--- START ---
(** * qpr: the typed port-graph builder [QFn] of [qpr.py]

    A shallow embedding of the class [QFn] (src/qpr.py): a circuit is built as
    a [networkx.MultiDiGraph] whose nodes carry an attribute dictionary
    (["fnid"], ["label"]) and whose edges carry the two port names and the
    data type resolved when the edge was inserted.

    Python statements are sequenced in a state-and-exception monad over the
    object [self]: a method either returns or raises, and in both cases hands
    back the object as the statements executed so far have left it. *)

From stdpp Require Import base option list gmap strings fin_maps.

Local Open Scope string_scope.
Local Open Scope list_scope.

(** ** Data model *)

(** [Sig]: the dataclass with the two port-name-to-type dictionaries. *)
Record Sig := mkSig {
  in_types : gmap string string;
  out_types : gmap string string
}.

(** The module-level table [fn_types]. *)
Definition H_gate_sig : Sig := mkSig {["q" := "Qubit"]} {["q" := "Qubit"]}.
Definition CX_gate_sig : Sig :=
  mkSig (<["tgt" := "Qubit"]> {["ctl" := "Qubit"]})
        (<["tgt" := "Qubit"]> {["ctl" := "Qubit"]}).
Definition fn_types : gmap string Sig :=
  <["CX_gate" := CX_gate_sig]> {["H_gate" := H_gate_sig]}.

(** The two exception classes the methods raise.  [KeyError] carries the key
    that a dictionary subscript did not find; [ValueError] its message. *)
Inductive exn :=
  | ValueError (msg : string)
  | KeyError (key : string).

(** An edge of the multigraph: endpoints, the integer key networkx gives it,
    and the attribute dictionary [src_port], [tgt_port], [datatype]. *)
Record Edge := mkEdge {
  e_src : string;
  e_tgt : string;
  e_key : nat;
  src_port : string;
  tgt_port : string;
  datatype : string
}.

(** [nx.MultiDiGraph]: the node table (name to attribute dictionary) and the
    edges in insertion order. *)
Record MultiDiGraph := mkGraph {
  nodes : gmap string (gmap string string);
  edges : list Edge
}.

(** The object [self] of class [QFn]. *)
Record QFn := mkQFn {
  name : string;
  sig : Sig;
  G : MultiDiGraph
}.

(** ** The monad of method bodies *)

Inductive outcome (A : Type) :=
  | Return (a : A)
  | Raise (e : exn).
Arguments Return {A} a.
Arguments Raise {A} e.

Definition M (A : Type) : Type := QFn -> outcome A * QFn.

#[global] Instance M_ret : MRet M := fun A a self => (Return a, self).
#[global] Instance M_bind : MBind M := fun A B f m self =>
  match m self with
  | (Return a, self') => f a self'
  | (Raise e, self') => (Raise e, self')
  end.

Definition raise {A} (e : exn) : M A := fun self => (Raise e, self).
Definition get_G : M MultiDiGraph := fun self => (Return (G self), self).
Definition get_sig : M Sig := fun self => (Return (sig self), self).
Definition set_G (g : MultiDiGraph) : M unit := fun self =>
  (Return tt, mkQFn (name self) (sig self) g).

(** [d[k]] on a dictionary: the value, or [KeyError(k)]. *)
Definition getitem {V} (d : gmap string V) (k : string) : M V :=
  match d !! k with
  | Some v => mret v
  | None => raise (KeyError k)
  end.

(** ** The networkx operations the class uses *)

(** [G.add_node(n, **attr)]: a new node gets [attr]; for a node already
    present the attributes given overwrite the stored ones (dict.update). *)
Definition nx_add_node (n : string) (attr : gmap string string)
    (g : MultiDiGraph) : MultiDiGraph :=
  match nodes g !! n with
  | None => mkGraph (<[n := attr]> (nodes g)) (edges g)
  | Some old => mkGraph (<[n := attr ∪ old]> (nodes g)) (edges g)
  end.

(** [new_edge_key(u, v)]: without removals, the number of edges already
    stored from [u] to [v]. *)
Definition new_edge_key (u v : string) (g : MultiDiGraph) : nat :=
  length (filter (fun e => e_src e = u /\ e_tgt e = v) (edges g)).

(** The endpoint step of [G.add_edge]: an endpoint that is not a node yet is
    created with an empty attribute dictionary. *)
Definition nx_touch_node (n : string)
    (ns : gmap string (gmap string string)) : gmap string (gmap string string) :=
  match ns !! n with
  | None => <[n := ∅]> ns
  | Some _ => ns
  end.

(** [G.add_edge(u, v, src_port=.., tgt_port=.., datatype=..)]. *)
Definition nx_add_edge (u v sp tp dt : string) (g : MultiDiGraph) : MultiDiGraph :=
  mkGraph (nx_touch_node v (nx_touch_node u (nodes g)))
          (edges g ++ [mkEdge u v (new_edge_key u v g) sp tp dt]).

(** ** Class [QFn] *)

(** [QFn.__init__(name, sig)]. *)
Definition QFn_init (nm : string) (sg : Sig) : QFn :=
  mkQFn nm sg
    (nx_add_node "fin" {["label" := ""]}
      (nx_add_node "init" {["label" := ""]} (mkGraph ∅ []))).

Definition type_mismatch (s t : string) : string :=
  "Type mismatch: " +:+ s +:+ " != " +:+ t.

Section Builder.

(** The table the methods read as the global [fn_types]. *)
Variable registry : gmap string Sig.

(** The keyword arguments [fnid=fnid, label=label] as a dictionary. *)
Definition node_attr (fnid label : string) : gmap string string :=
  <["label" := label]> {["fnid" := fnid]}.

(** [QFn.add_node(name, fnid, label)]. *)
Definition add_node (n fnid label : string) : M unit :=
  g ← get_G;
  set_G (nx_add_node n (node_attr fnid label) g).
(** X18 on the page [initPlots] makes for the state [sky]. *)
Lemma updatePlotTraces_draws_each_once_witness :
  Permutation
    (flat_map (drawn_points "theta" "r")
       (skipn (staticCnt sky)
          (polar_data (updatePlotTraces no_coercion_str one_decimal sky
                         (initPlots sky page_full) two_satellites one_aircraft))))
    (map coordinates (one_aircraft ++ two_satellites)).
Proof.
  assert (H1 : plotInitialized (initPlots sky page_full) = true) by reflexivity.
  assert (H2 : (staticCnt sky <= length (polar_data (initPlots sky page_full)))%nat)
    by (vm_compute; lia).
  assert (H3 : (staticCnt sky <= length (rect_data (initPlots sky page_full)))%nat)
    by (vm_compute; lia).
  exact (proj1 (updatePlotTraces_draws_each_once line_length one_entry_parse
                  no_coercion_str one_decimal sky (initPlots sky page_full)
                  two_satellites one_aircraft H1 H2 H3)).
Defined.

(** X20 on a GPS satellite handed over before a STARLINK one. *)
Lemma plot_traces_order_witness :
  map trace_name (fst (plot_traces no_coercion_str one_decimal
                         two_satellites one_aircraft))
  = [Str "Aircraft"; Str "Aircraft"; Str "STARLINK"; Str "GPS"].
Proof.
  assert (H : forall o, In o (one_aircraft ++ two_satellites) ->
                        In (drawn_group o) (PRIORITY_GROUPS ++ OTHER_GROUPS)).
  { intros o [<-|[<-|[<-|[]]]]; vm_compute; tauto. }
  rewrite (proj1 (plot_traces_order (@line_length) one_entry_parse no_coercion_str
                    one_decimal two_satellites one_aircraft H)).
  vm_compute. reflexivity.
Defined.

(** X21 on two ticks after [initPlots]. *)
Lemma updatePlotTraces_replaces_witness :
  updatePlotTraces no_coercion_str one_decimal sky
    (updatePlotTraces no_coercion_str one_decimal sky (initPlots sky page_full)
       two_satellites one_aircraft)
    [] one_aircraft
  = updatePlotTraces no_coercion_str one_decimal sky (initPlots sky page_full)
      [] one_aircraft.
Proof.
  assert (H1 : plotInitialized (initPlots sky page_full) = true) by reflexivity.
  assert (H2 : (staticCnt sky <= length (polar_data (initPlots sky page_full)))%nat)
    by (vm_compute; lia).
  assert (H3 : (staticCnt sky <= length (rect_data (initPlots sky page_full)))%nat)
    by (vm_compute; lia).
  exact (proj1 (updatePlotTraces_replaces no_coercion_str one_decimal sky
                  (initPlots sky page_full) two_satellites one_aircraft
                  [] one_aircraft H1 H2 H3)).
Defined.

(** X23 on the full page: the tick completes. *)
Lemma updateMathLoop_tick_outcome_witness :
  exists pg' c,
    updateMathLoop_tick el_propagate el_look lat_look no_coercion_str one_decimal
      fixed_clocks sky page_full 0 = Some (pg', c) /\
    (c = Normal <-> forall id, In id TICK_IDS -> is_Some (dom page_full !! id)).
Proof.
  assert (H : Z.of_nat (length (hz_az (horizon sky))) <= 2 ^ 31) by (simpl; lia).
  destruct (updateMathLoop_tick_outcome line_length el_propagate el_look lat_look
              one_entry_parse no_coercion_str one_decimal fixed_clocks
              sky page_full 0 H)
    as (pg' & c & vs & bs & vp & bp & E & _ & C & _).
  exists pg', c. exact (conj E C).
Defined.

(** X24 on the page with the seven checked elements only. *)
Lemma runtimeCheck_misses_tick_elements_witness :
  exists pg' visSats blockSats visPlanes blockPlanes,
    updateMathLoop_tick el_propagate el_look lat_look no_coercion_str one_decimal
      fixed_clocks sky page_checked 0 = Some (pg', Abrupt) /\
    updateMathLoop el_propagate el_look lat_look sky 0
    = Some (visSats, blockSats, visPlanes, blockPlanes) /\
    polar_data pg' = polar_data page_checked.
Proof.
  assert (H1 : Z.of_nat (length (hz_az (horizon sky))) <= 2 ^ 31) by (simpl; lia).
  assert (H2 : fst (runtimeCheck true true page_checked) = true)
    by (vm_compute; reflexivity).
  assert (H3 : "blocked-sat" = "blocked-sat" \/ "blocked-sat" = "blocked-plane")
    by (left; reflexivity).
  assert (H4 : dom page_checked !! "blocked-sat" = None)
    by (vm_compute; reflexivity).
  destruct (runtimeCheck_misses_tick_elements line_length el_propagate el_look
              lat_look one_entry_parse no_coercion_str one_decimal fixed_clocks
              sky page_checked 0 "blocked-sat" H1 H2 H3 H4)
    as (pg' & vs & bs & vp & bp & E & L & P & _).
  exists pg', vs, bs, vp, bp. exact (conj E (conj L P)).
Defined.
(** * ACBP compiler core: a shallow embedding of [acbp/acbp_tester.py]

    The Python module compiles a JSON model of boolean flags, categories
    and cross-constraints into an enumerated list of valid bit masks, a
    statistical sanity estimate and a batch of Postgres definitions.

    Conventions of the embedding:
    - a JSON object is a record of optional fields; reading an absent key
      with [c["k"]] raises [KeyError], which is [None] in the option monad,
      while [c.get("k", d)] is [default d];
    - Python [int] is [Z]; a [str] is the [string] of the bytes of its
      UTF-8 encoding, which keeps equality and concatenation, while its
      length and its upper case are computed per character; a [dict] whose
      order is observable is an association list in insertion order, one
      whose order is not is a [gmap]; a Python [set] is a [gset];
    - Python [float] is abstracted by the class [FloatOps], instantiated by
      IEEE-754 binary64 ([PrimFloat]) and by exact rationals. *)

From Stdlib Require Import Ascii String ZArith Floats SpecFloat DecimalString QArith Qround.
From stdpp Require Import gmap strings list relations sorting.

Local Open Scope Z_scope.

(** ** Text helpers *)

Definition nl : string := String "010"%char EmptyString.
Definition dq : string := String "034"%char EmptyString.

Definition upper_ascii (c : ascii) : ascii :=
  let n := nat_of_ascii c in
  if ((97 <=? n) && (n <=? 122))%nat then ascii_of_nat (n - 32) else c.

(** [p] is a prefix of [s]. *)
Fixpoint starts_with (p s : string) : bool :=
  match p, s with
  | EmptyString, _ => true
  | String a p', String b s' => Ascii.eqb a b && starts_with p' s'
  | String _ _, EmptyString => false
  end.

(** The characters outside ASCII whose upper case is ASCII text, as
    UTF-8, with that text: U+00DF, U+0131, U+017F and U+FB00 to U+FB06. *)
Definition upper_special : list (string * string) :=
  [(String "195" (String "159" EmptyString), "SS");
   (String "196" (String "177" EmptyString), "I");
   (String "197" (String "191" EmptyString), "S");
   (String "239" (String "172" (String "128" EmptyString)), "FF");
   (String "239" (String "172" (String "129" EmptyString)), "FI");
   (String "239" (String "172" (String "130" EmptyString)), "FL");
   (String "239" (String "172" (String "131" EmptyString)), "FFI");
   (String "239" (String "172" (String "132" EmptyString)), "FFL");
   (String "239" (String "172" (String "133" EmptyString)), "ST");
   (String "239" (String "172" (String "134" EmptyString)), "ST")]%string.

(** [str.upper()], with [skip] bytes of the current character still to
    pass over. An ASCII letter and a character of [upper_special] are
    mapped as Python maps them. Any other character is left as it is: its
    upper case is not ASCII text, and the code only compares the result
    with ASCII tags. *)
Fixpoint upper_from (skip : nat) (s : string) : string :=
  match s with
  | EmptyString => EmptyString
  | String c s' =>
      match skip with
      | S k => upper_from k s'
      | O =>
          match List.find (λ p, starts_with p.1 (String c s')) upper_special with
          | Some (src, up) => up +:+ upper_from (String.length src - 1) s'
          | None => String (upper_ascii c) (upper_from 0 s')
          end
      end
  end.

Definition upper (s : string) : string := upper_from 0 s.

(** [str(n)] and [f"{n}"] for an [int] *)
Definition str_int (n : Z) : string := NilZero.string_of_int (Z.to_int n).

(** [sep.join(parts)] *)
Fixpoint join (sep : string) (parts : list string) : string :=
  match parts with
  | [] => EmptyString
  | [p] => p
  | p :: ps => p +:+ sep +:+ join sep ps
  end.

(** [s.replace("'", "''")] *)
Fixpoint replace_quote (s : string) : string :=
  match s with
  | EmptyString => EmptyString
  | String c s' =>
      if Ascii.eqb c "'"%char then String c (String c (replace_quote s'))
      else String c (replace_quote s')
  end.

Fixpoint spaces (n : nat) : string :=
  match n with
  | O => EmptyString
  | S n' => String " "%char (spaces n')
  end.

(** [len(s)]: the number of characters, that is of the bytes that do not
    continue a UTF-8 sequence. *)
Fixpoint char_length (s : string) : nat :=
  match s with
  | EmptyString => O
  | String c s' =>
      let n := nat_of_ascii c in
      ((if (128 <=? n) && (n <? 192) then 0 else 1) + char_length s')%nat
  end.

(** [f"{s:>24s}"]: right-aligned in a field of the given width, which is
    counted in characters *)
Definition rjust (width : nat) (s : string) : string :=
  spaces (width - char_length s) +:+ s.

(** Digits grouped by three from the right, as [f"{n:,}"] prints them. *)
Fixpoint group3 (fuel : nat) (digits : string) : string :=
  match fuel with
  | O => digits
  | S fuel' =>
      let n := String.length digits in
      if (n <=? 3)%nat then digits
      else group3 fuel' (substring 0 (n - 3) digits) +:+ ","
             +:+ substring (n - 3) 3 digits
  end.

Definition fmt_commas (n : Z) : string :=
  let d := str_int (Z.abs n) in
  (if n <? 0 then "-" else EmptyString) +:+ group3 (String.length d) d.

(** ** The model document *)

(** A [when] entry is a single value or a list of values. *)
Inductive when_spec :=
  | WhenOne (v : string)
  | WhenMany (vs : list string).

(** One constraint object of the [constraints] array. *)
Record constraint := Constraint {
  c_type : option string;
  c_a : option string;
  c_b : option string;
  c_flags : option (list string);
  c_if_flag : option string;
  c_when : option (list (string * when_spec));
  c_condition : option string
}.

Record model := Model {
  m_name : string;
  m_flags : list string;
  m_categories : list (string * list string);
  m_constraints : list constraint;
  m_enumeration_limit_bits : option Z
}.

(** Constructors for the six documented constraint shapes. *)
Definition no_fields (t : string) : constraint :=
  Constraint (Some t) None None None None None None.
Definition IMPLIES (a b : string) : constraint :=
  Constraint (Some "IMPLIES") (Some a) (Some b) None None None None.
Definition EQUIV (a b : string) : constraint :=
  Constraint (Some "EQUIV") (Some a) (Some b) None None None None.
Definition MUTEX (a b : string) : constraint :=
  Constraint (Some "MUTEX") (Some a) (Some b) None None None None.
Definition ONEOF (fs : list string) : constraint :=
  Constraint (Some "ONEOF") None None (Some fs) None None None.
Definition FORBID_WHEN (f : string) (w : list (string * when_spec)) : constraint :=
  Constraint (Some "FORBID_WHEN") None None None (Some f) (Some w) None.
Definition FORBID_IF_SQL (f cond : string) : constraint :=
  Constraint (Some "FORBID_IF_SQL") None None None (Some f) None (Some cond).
--- END ---
#### ASSIGNMENT:
Find the line with "(** The two" in the entries above. Retype it and each line after it, exactly, through the line with "Definition get_G : M", and stop there.

#### SOLUTION TO THE PROBLEM:
(** The two exception classes the methods raise.  [KeyError] carries the key
    that a dictionary subscript did not find; [ValueError] its message. *)
Inductive exn :=
  | ValueError (msg : string)
  | KeyError (key : string).

(** An edge of the multigraph: endpoints, the integer key networkx gives it,
    and the attribute dictionary [src_port], [tgt_port], [datatype]. *)
Record Edge := mkEdge {
  e_src : string;
  e_tgt : string;
  e_key : nat;
  src_port : string;
  tgt_port : string;
  datatype : string
}.

(** [nx.MultiDiGraph]: the node table (name to attribute dictionary) and the
    edges in insertion order. *)
Record MultiDiGraph := mkGraph {
  nodes : gmap string (gmap string string);
  edges : list Edge
}.

(** The object [self] of class [QFn]. *)
Record QFn := mkQFn {
  name : string;
  sig : Sig;
  G : MultiDiGraph
}.

(** ** The monad of method bodies *)

Inductive outcome (A : Type) :=
  | Return (a : A)
  | Raise (e : exn).
Arguments Return {A} a.
Arguments Raise {A} e.

Definition M (A : Type) : Type := QFn -> outcome A * QFn.

#[global] Instance M_ret : MRet M := fun A a self => (Return a, self).
#[global] Instance M_bind : MBind M := fun A B f m self =>
  match m self with
  | (Return a, self') => f a self'
  | (Raise e, self') => (Raise e, self')
  end.

Definition raise {A} (e : exn) : M A := fun self => (Raise e, self).
Definition get_G : M MultiDiGraph := fun self => (Return (G self), self).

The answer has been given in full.